2016 Ford Escape Review

Ford Escape  Sync 3 Overview

For many people seeking to maximize versatility, compact crossovers have become the go-to mode of transportation in the family-oriented segment. With its affable driving manners, commodious interior, and admirable appearance, the 2016 Ford Escape serves quite well in this regard. The Escape also features an abundance of comfort and convenience attributes, many of which you might be surprised to find at its price point.

 

New for the Escape for the 2016 model year is the optional Sync 3 touch screen infotainment interface. Supplanting last year's My Ford Touch system, Sync 3 is much more user-friendly, with crisper graphics, as well as pinch and swipe inputs like a smartphone. Other elements of the Escape’s near-premium interior treatment include high quality upholstery and trim materials, along with a surprisingly generous array of standard features.

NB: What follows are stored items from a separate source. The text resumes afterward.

(* ===== verification/Vda.v ===== *)
(** * VDA 5050 interoperability subset ([unimem/robotics/vda5050.py])

    The validators of state, order and zone messages.  A validated message is
    the dictionary the code returns. *)

From S2P Require Import Prelude Sha256 Base64 Wire Moment Strings Number.
Local Open Scope Z_scope.

(** ** Definitions *)

Definition VERSION : string := "3.0.0".

(** [keys <= set(message)] *)
Definition has_keys (keys : list string) (v : json) : bool :=
  forallb (λ k, match jget k v with Some _ => true | None => false end) keys.

(** [d[k]] of a dictionary. *)
Definition item (k : string) (v : json) : res pyexn json := get_or (jget k v) KeyError.

Definition moment_json (v : json) : res pyexn string :=
  match v with JStr s => moment s | _ => Err ValueError end.

Definition max63 : Z := 2 ^ 63 - 1.
Definition max31 : Z := 2 ^ 31 - 1.

Definition _header (message : json) : res pyexn (list (string * json)) :=
  require (is_obj message) ValueError;;
  require (has_keys ["headerId"; "timestamp"; "version"; "manufacturer"; "serialNumber"]%string message) ValueError;;
  version ← item "version" message;
  require (bool_decide (version = JStr VERSION)) ValueError;;
  h ← item "headerId" message;
  _ ← count_json h 0 max63;
  t ← item "timestamp" message;
  _ ← moment_json t;
  m ← item "manufacturer" message; m ← text_json m 128;
  s ← item "serialNumber" message; s ← text_json s 128;
  Ok [("header_id", h); ("timestamp", t); ("manufacturer", JStr m); ("serial_number", JStr s)]%string.

Definition _array (value : json) (minimum maximum : Z) : res pyexn (list json) :=
  match value with
  | JList l => _ ← count (Z.of_nat (length l)) minimum maximum; Ok l
  | _ => Err ValueError
  end.

(** [message.get(key, [])] *)
Definition get_list (key : string) (message : json) : json := default (JList []) (jget key message).

Definition jstrings (l : list string) : json := JList (map JStr l).

Definition _zones (message : json) : res pyexn (list string) :=
  values ← _array (get_list "zoneIds" message) 0 512;
  zones ← mapR (λ v, text_json v 128) values;
  Ok (sorted_set zones).

Definition _path_sharing (message : json) (edge_ids : list string) : res pyexn (list string) :=
  values ← _array (get_list "pathSharing" message) 0 4096;
  shared ← mapR (λ v, text_json v 128) values;
  require (included shared edge_ids) ValueError;;
  Ok shared.

Definition validate_zone (message : json) : res pyexn json :=
  header ← _header message;
  require (has_keys ["zoneIds"%string] message) ValueError;;
  zones ← _zones message;
  Ok (JObj (header ++ [("zones", jstrings zones)]%string)).

(** [type(released) is not bool] *)
Definition bool_json (v : json) : res pyexn bool :=
  match v with JBool b => Ok b | _ => Err ValueError end.

Definition position_json (position : json) : res pyexn json :=
  require (is_obj position && has_keys ["x"; "y"; "mapId"]%string position) ValueError;;
  x ← item "x" position; x ← number x (-10000000) 10000000;
  y ← item "y" position; y ← number y (-10000000) 10000000;
  m ← item "mapId" position; m ← text_json m 128;
  Ok (JObj [("x", x); ("y", y); ("map_id", JStr m)]%string).

Definition state_node (node : json) : res pyexn json :=
  require (is_obj node && has_keys ["nodeId"; "sequenceId"]%string node) ValueError;;
  position ← (match jget "nodePosition" node with
              | None | Some JNull => Ok JNull
              | Some p => position_json p
              end);
  released ← bool_json (default (JBool false) (jget "released" node));
  id ← item "nodeId" node; id ← text_json id 128;
  seq ← item "sequenceId" node; seq ← count_json seq 0 max31;
  Ok (JObj [("node_id", JStr id); ("sequence_id", JInt seq); ("position", position);
            ("released", JBool released)]%string).

(** The edge of a state, or of an order when [released] is required; its
    identifier and the normalized edge. *)
Definition edge_json (edge : json) : res pyexn (string * json) :=
  released ← bool_json (default (JBool false) (jget "released" edge));
  id ← item "edgeId" edge; id ← text_json id 128;
  seq ← item "sequenceId" edge; seq ← count_json seq 0 max31;
  a ← item "startNodeId" edge; a ← text_json a 128;
  b ← item "endNodeId" edge; b ← text_json b 128;
  Ok (id, JObj [("edge_id", JStr id); ("sequence_id", JInt seq); ("start", JStr a); ("end", JStr b);
                ("released", JBool released)]%string).

Definition edge_keys : list string := ["edgeId"; "sequenceId"; "startNodeId"; "endNodeId"]%string.

Definition state_edge (edge : json) : res pyexn (string * json) :=
  require (is_obj edge && has_keys edge_keys edge) ValueError;; edge_json edge.

Definition order_edge (edge : json) : res pyexn (string * json) :=
  require (is_obj edge && has_keys (edge_keys ++ ["released"%string]) edge) ValueError;; edge_json edge.

Definition order_node (node : json) : res pyexn json :=
  require (is_obj node && has_keys ["nodeId"; "sequenceId"; "released"]%string node) ValueError;;
  released ← item "released" node; released ← bool_json released;
  id ← item "nodeId" node; id ← text_json id 128;
  seq ← item "sequenceId" node; seq ← count_json seq 0 max31;
  Ok (JObj [("node_id", JStr id); ("sequence_id", JInt seq); ("released", JBool released)]%string).

(** The dictionary both validators end with. *)
Definition normalized (message : json) (header : list (string * json)) (nodes : list json)
    (edges : list (string * json)) : res pyexn json :=
  id ← item "orderId" message; id ← text_json id 128;
  update ← item "orderUpdateId" message; update ← count_json update 0 max31;
  zones ← _zones message;
  shared ← _path_sharing message edges.*1;
  Ok (JObj (header ++ [("order_id", JStr id); ("order_update_id", JInt update); ("nodes", JList nodes);
                       ("edges", JList edges.*2); ("zones", jstrings zones);
                       ("path_sharing", jstrings shared)]%string)).

Definition validate_state (message : json) : res pyexn json :=
  header ← _header message;
  require (has_keys ["orderId"; "orderUpdateId"]%string message) ValueError;;
  nodes ← _array (get_list "nodeStates" message) 0 4096;
  edges ← _array (get_list "edgeStates" message) 0 4096;
  nodes ← mapR state_node nodes;
  edges ← mapR state_edge edges;
  normalized message header nodes edges.

Definition validate_order (message : json) : res pyexn json :=
  header ← _header message;
  require (has_keys ["orderId"; "orderUpdateId"; "nodes"; "edges"]%string message) ValueError;;
  nodes ← (v ← item "nodes" message; _array v 1 4096);
  edges ← (v ← item "edges" message; _array v 0 4096);
  nodes ← mapR order_node nodes;
  edges ← mapR order_edge edges;
  normalized message header nodes edges.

These include a rearview camera, USB ports, and an especially responsive voice activation system—one of the best we’ve ever encountered. You need only try using a lesser one to place a phone call and hear the response; “I didn’t get that, please try again.” three times in succession, to know the true meaning of the word frustration. Other key options include automated parking and a handsfree rear hatch, which opens when you wave your foot under the Ford’s rear bumper.

 

Interior comfort is greatly enhanced with soft-touch materials throughout the passenger compartment. The front seats offer just enough firmness to provide good support, while also being well-padded for an abundance of comfort. Rear seat legroom is respectable, and the second-row seatbacks recline. Cargo capacity is another strong suit at 34.3 cubic feet with the rear seats deployed, and 68.1 cubic feet when they are folded. Available safety features include blind-spot monitoring, rear cross traffic alert, and Ford’s My Key system, which allows you to set restricted operating parameters for secondary drivers.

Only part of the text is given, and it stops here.